(** * A shallow embedding of the Maelstrom Raft demo (Python)

    The development follows [demo/python/raft.py] and its older twin
    [demo/python.py]: the [Log], the [KVStore] state machine, the [Net]
    console client and the [RaftNode] with its message handlers and its
    periodic actions.  Python objects become records, [self] becomes an
    explicit state, exceptions become a [Raise] result that keeps every
    mutation made before the raising point, and the lines written to
    stdout become a list of messages kept by the [Net] record. *)

From Stdlib Require Import ZArith QArith Qround Lia.
From stdpp Require Import base option list sorting gmap strings pretty.

Local Open Scope string_scope.
Local Open Scope Z_scope.

(** ** Python data *)

(** The exceptions the modelled code can raise. *)
Inductive exn :=
| IndexError | KeyError | TypeError | ValueError
| UnboundLocalError | RuntimeError.

Inductive result (A : Type) :=
| Ok (a : A)
| Raise (e : exn).
Arguments Ok {A} a.
Arguments Raise {A} e.

(** [xs[j]] on a Python list: a negative index counts from the end. *)
Definition py_index {A} (xs : list A) (j : Z) : result A :=
  let n := Z.of_nat (length xs) in
  let k := if j <? 0 then j + n else j in
  if (k <? 0) || (n <=? k) then Raise IndexError
  else match xs !! Z.to_nat k with
       | Some x => Ok x
       | None => Raise IndexError
       end.

(** A slice bound is clamped the way Python does for [xs[a:b]]. *)
Definition py_clamp (n : nat) (j : Z) : nat :=
  Z.to_nat (if j <? 0 then Z.max 0 (j + Z.of_nat n) else Z.min j (Z.of_nat n)).

(** [xs[0:stop]] *)
Definition py_slice_to {A} (xs : list A) (stop : Z) : list A :=
  take (py_clamp (length xs) stop) xs.

(** [xs[start:]] *)
Definition py_slice_from {A} (xs : list A) (start : Z) : list A :=
  drop (py_clamp (length xs) start) xs.

(** JSON scalars as [json.loads] delivers them (floats are left out). *)
Inductive value :=
| VNone
| VBool (b : bool)
| VInt (n : Z)
| VStr (s : string).

Global Instance value_eq_dec : EqDecision value.
Proof. solve_decision. Defined.

(** Python's [bool] is a subclass of [int]: [True == 1] and [False == 0]. *)
Definition value_num (v : value) : option Z :=
  match v with
  | VBool b => Some (Z.b2z b)
  | VInt n => Some n
  | _ => None
  end.

(** Python's [==] on these scalars. *)
Definition py_eqb (a b : value) : bool :=
  match a, b with
  | VNone, VNone => true
  | VStr s, VStr t => bool_decide (s = t)
  | _, _ =>
      match value_num a, value_num b with
      | Some x, Some y => x =? y
      | _, _ => false
      end
  end.

(** [str(v)] *)
Definition py_str (v : value) : string :=
  match v with
  | VNone => "None"
  | VBool true => "True"
  | VBool false => "False"
  | VInt n => pretty n
  | VStr s => s
  end.

(** A dict looks a key up by hash and [==], so [True] and [1] name the
    same slot; [dict_key] picks the representative of a key. *)
Definition dict_key (k : value) : value :=
  match k with
  | VBool b => VInt (Z.b2z b)
  | _ => k
  end.

Definition value_code (v : value) : unit + (bool + (Z + string)) :=
  match v with
  | VNone => inl ()
  | VBool b => inr (inl b)
  | VInt n => inr (inr (inl n))
  | VStr s => inr (inr (inr s))
  end.

Definition value_decode (c : unit + (bool + (Z + string))) : value :=
  match c with
  | inl _ => VNone
  | inr (inl b) => VBool b
  | inr (inr (inl n)) => VInt n
  | inr (inr (inr s)) => VStr s
  end.

Global Instance value_countable : Countable value.
Proof.
  apply (inj_countable' value_code value_decode).
  intros v. destruct v; reflexivity.
Defined.

(** ** Utilities *)

(** [int(math.floor((n / 2.0) + 1))]: a true division, then the floor. *)
Definition majority (n : Z) : Z :=
  Qfloor (Qplus (Qdiv (inject_Z n) (2 # 1)) (1 # 1)).

(** [median]: copy, sort ascending, index at [len(xs) - majority(len(xs))]. *)
Definition median (xs : list Z) : result Z :=
  let xs := merge_sort Z.le xs in
  let len := Z.of_nat (length xs) in
  py_index xs (len - majority len).

(** ** Messages and log entries *)

(** The body of a client request, which is also what a leader stores in
    its log.  [value], [from] and [to] are present or not according to
    the kind of request; [client] is stamped by the leader. *)
Record op := Op {
  op_type : string;
  op_key : value;
  op_value : option value;
  op_from : option value;
  op_to : option value;
  op_msg_id : Z;
  op_client : option string;
}.

(** A log entry, [{'term': t, 'op': o}]; the default entry has no op. *)
Record entry := Entry {
  e_term : Z;
  e_op : option op;
}.

(** Message bodies, one constructor per value of the ['type'] field.  An
    id the sending node fills in from its own [node_id] may be [None]. *)
Inductive body :=
| Init (node_id : string) (node_ids : list string) (msg_id : Z)
| RaftInit (node_id : string) (node_ids : list string) (msg_id : Z)
| InitOk (in_reply_to : Z)
| RaftInitOk (in_reply_to : Z)
| RequestVote (term : Z) (candidate_id : option string)
    (last_log_index last_log_term : Z) (msg_id : Z)
| RequestVoteRes (term : Z) (vote_granted : bool) (in_reply_to : Z)
| AppendEntries (term : Z) (leader_id : option string)
    (prev_log_index prev_log_term : Z) (entries : list entry)
    (leader_commit : Z) (msg_id : Z)
| AppendEntriesRes (term : Z) (success : bool) (in_reply_to : Z)
| KVRequest (o : op)
| ReadOk (v : value) (in_reply_to : Z)
| WriteOk (in_reply_to : Z)
| CasOk (in_reply_to : Z)
| Error (code : Z) (text : string) (in_reply_to : Z).

(** A message read from stdin. *)
Record msg := Msg {
  src : string;
  dest : string;
  mbody : body;
}.

(** A message written to stdout.  [Net.send] fills in the node's own id
    as the source, which is [None] until the node is initialised. *)
Record packet := Packet {
  p_src : option string;
  p_dest : string;
  p_body : body;
}.

(** ** Log *)

(** [Log.__init__]: the log starts with a default entry. *)
Definition Log_init : list entry := [Entry 0 None].

(** [Log.get]: the log is 1-indexed. *)
Definition Log_get (entries : list entry) (i : Z) : result entry :=
  py_index entries (i - 1).

(** [Log.append] *)
Definition Log_append (entries new : list entry) : list entry :=
  entries ++ new.

(** [Log.last] *)
Definition Log_last (entries : list entry) : result entry :=
  py_index entries (-1).

(** [Log.last_term]: every entry is a non-empty dict, hence truthy. *)
Definition Log_last_term (entries : list entry) : result Z :=
  match Log_last entries with
  | Ok l => Ok (e_term l)
  | Raise e => Raise e
  end.

(** [Log.size] *)
Definition Log_size (entries : list entry) : Z :=
  Z.of_nat (length entries).

(** [Log.truncate] *)
Definition Log_truncate (entries : list entry) (size : Z) : list entry :=
  py_slice_to entries size.

(** [Log.from_index]: for [i <= 0] the message ['illegal index ' + i]
    is itself ill-typed, so what is raised is a [TypeError]. *)
Definition Log_from_index (entries : list entry) (i : Z) : result (list entry) :=
  if i <=? 0 then Raise TypeError
  else Ok (py_slice_from entries (i - 1)).

(** ** KVStore *)

(** What [KVStore.apply] returns: [{'dest': ..., 'body': res}]. *)
Record kv_response := KVResponse {
  kv_dest : string;
  kv_body : body;
}.

(** The two files of the demo: demo/python/raft.py and demo/python.py. *)
Inductive pyfile := raft_py | python_py.

(** [KVStore.apply].  The result pairs the state the store is left in
    with what the call returns or raises.  For an op of another type
    [res] is never bound in raft.py and is [None] in python.py, so the
    assignment [res['in_reply_to'] = ...] raises. *)
Definition KVStore_apply (f : pyfile) (st : gmap value value) (o : op)
  : gmap value value * result kv_response :=
  let t := op_type o in
  let k := dict_key (op_key o) in
  let finish (st' : gmap value value) (res : Z -> body) :=
    match op_client o with
    | Some c => (st', Ok (KVResponse c (res (op_msg_id o))))
    | None => (st', Raise KeyError)
    end in
  if bool_decide (t = "read") then
    match st !! k with
    | Some v => finish st (ReadOk v)
    | None => finish st (Error 20 "not found")
    end
  else if bool_decide (t = "write") then
    match op_value o with
    | Some v => finish (<[k := v]> st) WriteOk
    | None => (st, Raise KeyError)
    end
  else if bool_decide (t = "cas") then
    match st !! k with
    | None => finish st (Error 20 "not found")
    | Some cur =>
        match op_from o with
        | None => (st, Raise KeyError)
        | Some from =>
            if negb (py_eqb cur from) then
              finish st (Error 22 ("expected " +:+ py_str from +:+ " but had " +:+ py_str cur))
            else
              match op_to o with
              | Some to => finish (<[k := to]> st) CasOk
              | None => (st, Raise KeyError)
              end
        end
    end
  else
    (st, Raise (match f with raft_py => UnboundLocalError | python_py => TypeError end)).

(** ** Net and RaftNode *)

(** [self.state], one of the strings 'nascent', 'follower', 'candidate'
    and 'leader'. *)
Inductive role := Nascent | Follower | Candidate | Leader.

Global Instance role_eq_dec : EqDecision role.
Proof. solve_decision. Defined.

(** The response handlers are closures.  A closure is kept as a
    reference to the frame of the call that made it, since closures of
    one call share that call's variables: [request_votes] shares the
    set [votes], and [replicate_log] shares the variables its loop
    assigns ([_node], [_ni], [_entries] in raft.py; [node], [ni],
    [entries] in python.py), of which only the length of the entries is
    ever read. *)
Inductive frame :=
| request_votes_frame (votes : gset (option string)) (term : Z)
| replicate_log_frame (cell_node : option string) (cell_ni : option Z)
    (cell_len : option Z) (term : Z).

Inductive callback :=
| request_votes_handle (fr : nat)
| replicate_log_handler (fr : nat).

(** [Net]: the id of the node, the next message id, the handlers of the
    requests that await a response, and the lines written to stdout. *)
Record Net := {
  net_node_id : option string;
  next_msg_id : Z;
  callbacks : gmap Z callback;
  stdout : list packet;
}.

━━━━

#### [The problem]
Start with the line above that contains "n)) => VInt n" and stop after the line that contains "Qfloor (Qplus (Qdiv". Output those lines exactly, and only those.

#### [Solution to the exercise]
  | inr (inr (inl n)) => VInt n
  | inr (inr (inr s)) => VStr s
  end.

Global Instance value_countable : Countable value.
Proof.
  apply (inj_countable' value_code value_decode).
  intros v. destruct v; reflexivity.
Defined.

(** ** Utilities *)

(** [int(math.floor((n / 2.0) + 1))]: a true division, then the floor. *)
Definition majority (n : Z) : Z :=
  Qfloor (Qplus (Qdiv (inject_Z n) (2 # 1)) (1 # 1)).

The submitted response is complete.